# Homework 1 (2022) : Data Wrangling and Visualization

Due date : **2022-01-30 @23h55** (this is a **hard deadline**)

## Fill this cell with your names

- Ali, Shaïna, Informatique/Mathématique-Informatique
- Apanishile, Tolulope, Informatique/Mathématique-Informatique

## Carefully follow instructions given on the [course homepage](https://stephanegaiffas.github.io/big_data_course/homeworks/)

Write in English or French

- The deliverable is a `xxx.ipynb` file (jupyter notebook) or a `xxx.py` file (if you are using `jupytext`) built by completing the template. **We won't execute the code in your notebook:** all your results, displays and plots must be visible without having to rerun everything.
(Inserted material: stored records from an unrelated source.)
Definition path_of (ns : list node) (i : Z) : list str := path_up (Z.to_nat FS_MAX) ns i.

Definition abs (ns : list node) : tree :=
  list_to_map (omap (fun i => nd ← ns !! i;
    if n_used nd then Some (path_of ns (Z.of_nat i), entry_of nd) else None)
    (seq 0 (length ns))).

Definition good_name (n : str) : Prop :=
  n <> [] /\ (length n < NAME_MAX)%nat /\ plain n /\ n <> [DOT] /\ n <> [DOT; DOT].

(** Node [i] is in use. *)
Definition live (ns : list node) (i : Z) (nd : node) : Prop :=
  0 <= i /\ ns !! Z.to_nat i = Some nd /\ n_used nd = true.

Definition node_data (nd : node) : Prop :=
  Z.of_nat (length (data nd)) = FILE_MAX /\ 0 <= datalen nd <= FILE_MAX.

Record fs_wf (ns : list node) : Prop := {
  w_len : Z.of_nat (length ns) = FS_MAX;
  w_root : exists nd, live ns 0 nd /\ is_dir nd = true /\ parent nd = -1;
  w_prefix i j nd : live ns j nd -> 0 <= i < j -> exists nd', live ns i nd';
  w_node i nd : live ns i nd -> i <> 0 ->
    0 <= parent nd < i /\ good_name (name nd) /\
    exists pd, live ns (parent nd) pd /\ is_dir pd = true;
  w_uniq i j ni nj : live ns i ni -> live ns j nj -> i <> 0 -> j <> 0 ->
    parent ni = parent nj -> name ni = name nj -> i = j;
  w_data i nd : ns !! i = Some nd -> node_data nd
}.

Definition cwd_ok (ns : list node) (d : Z) : Prop := exists nd, live ns d nd /\ is_dir nd = true.

(** The invariant of the server. *)
Definition fs_inv {V} (s : fs V) : Prop := fs_wf (nodes s) /\ cwd_ok (nodes s) (cwd s).

Abbreviation root_path s := (path_of (nodes s) (cwd s)).

(** [s'] is a good server with the tree [T'] and the current directory of [s]. *)
Definition keeps {V} (s s' : fs V) (T' : tree) : Prop :=
  fs_inv s' /\ cwd s' = cwd s /\ mounted s' = mounted s /\ root_path s' = root_path s /\
  abs (nodes s') = T'.

(** Following components through the abstract tree: [.] stays, [..] goes up
    (the root is its own parent), a file is allowed at the end only. *)
Fixpoint follow (T : tree) (cur : list str) (cs : list str) : option (list str) :=
  match cs with
  | [] => Some cur
  | c :: cs' =>
      if bool_decide (c = [DOT]) then follow T cur cs'
      else if bool_decide (c = [DOT; DOT]) then follow T (take (length cur - 1) cur) cs'
      else match T !! (cur ++ [c]), cs' with
           | Some _, [] => Some (cur ++ [c])
           | Some EDir, _ => follow T (cur ++ [c]) cs'
           | _, _ => None
           end
  end.

(** The abstract meaning of a path argument. *)
Definition path_start (cwd_path : list str) (p : str) : list str :=
  if deref p =? SLASH then [] else cwd_path.

Definition resolve_spec (T : tree) (cwd_path : list str) (p : str) : option (list str) :=
  follow T (path_start cwd_path p) (comps (NAME_MAX - 2) p).

Definition target_spec (T : tree) (C : list str) (arg : str) : option (list str * str) :=
  let last := last_slash arg 0 (-1) in
  if 0 <=? last then
    let dir := take (Z.to_nat (Z.min last 127)) arg in
    P ← resolve_spec T C (if bool_decide (dir = []) then [SLASH] else dir);
    match T !! P with
    | Some EDir => Some (P, take (NAME_MAX - 1) (drop (Z.to_nat (last + 1)) arg))
    | _ => None
    end
  else Some (C, take (NAME_MAX - 1) arg).

Definition bad_spec (leaf : str) : bool :=
  bool_decide (leaf = [] \/ leaf = [DOT] \/ leaf = [DOT; DOT]).

(** [fs_mkdir] on the abstract tree: the code and the new tree. *)
Definition mkdir_spec (T : tree) (C : list str) (arg : str) : Z * tree :=
  if bool_decide (arg = []) then (FS_USAGE, T)
  else match target_spec T C arg with
  | None => (FS_BADPATH, T)
  | Some (P, leaf) =>
      if bad_spec leaf then (FS_BADNAME, T)
      else match T !! (P ++ [leaf]) with
      | Some _ => (FS_EXISTS, T)
      | None => if bool_decide (Z.of_nat (size T) = FS_MAX) then (FS_FULL, T)
                else (FS_OK, <[P ++ [leaf] := EDir]> T)
      end
  end.

(** [fs_fwrite] of the bytes [bs]. *)
Definition fwrite_spec (T : tree) (C : list str) (arg : str) (bs : list Z) : Z * tree :=
  if bool_decide (arg = []) then (FS_BADPATH, T)
  else if FILE_MAX <? Z.of_nat (length bs) then (FS_FULL, T)
  else match target_spec T C arg with
  | None => (FS_BADPATH, T)
  | Some (P, leaf) =>
      if bad_spec leaf then (FS_BADNAME, T)
      else match T !! (P ++ [leaf]) with
      | Some EDir => (FS_BADPATH, T)
      | Some (EFile _) => (FS_OK, <[P ++ [leaf] := EFile bs]> T)
      | None => if bool_decide (Z.of_nat (size T) = FS_MAX) then (FS_FULL, T)
                else (FS_OK, <[P ++ [leaf] := EFile bs]> T)
      end
  end.

Definition fread_spec (T : tree) (C : list str) (arg : str) (cap : Z) : Z * list Z :=
  match P ← resolve_spec T C arg; T !! P with
  | Some (EFile bs) =>
      let out := take (Z.to_nat cap) bs in (Z.of_nat (length out), out)
  | _ => (-1, [])
  end.

(** No buffer of the parser is too small for the path: the directory part fits
    [pbuf], the leaf fits a name. *)
Definition path_fits (arg : str) : Prop :=
  last_slash arg 0 (-1) <= 127 /\
  (length (drop (Z.to_nat (last_slash arg 0 (-1) + 1)) arg) < NAME_MAX)%nat.

(** The answer of [fs_getcwd] in the directory with path [P]. *)
Definition getcwd_spec (P : list str) (cap : Z) : Z * list Z :=
  if cap <? 2 then (FS_BADPATH, [])
  else if bool_decide (P = []) then (1, [SLASH])
  else if cap <? Z.of_nat (length (join P)) + 1 then (FS_BADPATH, [])
  else (Z.of_nat (length (join P)), join P).

(** The children of a directory in slot order, and a line of a listing. *)
Definition kids (ns : list node) (dir : Z) : list node :=
  filter (fun nd => n_used nd = true /\ parent nd = dir) ns.
Definition line (nd : node) : list Z := name nd ++ (if is_dir nd then [SLASH] else []) ++ [10].

(** A listing holds the lines of the first [m] children; it stops before the
    first one that may not fit. *)
Definition listing (ns : list node) (dir cap : Z) (out : list Z) : Prop :=
  exists m, out = flat_map line (take m (kids ns dir)) /\
    (out <> [] -> Z.of_nat (length out) <= cap) /\
    forall nd, kids ns dir !! m = Some nd -> cap < Z.of_nat (length out) + slen (name nd) + 2.

(** A volume on which every operation fails, and the server before [fs_init]. *)
Definition no_volume : volume unit := {|
  vol_mount _ v := Ok (-1, v); vol_unmount v := v; vol_write _ _ _ v := Ok (-1, v);
  vol_chdir _ v := Ok (-1, v); vol_list _ _ v := Ok (-1, [], v); vol_getcwd _ v := Ok (-1, [], v) |}.
Definition wit_fs : fs unit :=
  Fs (replicate 64 (Node [] 0 false false 0 (replicate 4096 0) 0)) 0 false (-1) tt.

(** ** Lemmas: the node array as a tree *)

Section tree.
Context (ns : list node) (Hwf : fs_wf ns).

Lemma live_range i nd : live ns i nd -> 0 <= i < FS_MAX.
Proof.
  intros (H0 & Hi & _). apply lookup_lt_Some in Hi. pose proof (w_len _ Hwf). lia.
Qed.

Lemma live_fun i nd nd' : live ns i nd -> live ns i nd' -> nd = nd'.
Proof. intros (_ & H1 & _) (_ & H2 & _). congruence. Qed.

Lemma live_rd i nd : live ns i nd -> rd ns i = Ok nd.
Proof. intros (? & ? & _). by apply rd_Ok. Qed.

Lemma path_fuel f g i nd : live ns i nd -> i < Z.of_nat f -> i < Z.of_nat g ->
  path_up f ns i = path_up g ns i.
Proof.
  revert g i nd. induction f as [|f IH]; intros g i nd Hl Hf Hg; [destruct Hl; lia|].
  destruct g as [|g]; [destruct Hl; lia|]. cbn [path_up].
  destruct (Z.eqb_spec i 0); [done|]. pose proof Hl as (_ & -> & _).
  destruct (w_node _ Hwf i nd Hl) as (Hp & _ & pd & Hpd & _); [done|].
  by rewrite (IH g (parent nd) pd) by (done || lia).
Qed.

Lemma path_root : path_of ns 0 = [].
Proof. reflexivity. Qed.

Lemma path_cons i nd : live ns i nd -> i <> 0 ->
  path_of ns i = path_of ns (parent nd) ++ [name nd].
Proof.
  intros Hl Hi. pose proof (live_range _ _ Hl) as Hr. unfold FS_MAX in Hr.
  destruct (w_node _ Hwf i nd Hl Hi) as (Hp & _ & pd & Hpd & _).
  unfold path_of. rewrite (path_fuel (Z.to_nat FS_MAX) 65 i nd Hl) by (unfold FS_MAX; lia).
  rewrite (path_fuel (Z.to_nat FS_MAX) 64 _ pd Hpd) by (unfold FS_MAX; lia).
  generalize 64%nat as f. intros f. cbn [path_up].
  destruct (Z.eqb_spec i 0); [done|]. by destruct Hl as (_ & -> & _).
Qed.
Once again, follow the steps described here : [course homepage](https://stephanegaiffas.github.io/big_data_course/homeworks/). **If you don't: no evaluation!**

## Grading <i class="fa graduation-cap"></i>

Here is the way we'll assess your work

| Criterion | Points | Details |
|:----------|:-------:|:----|
|Spelling and syntax | 3 | English/French  |
|Plots correction | 3 |  Clarity / answers the question  |
|Plot style and cleanliness | 3 | Titles, legends, labels, breaks ... |
|Table wrangling | 4 | ETL, SQL like manipulations |
|Computing Statistics | 5 | SQL `goup by`  and aggregation  |
|DRY compliance | 2 | DRY principle at [Wikipedia](https://en.wikipedia.org/wiki/Don%27t_repeat_yourself)|

If we see a single (or more) `for` loop in your code: **-5 points**.  Everything can be done using high-level `pandas` methods

# Preliminaries

## Notebook: Modus operandi

- This is a [Jupyter Notebook]().
- When you execute code within the notebook, the results appear beneath the code.
- [Jupytext]()

## Packages

- Base `Python` can do a lot. But the full power of `Python` comes from a fast growing collection of `packages`/`modules`.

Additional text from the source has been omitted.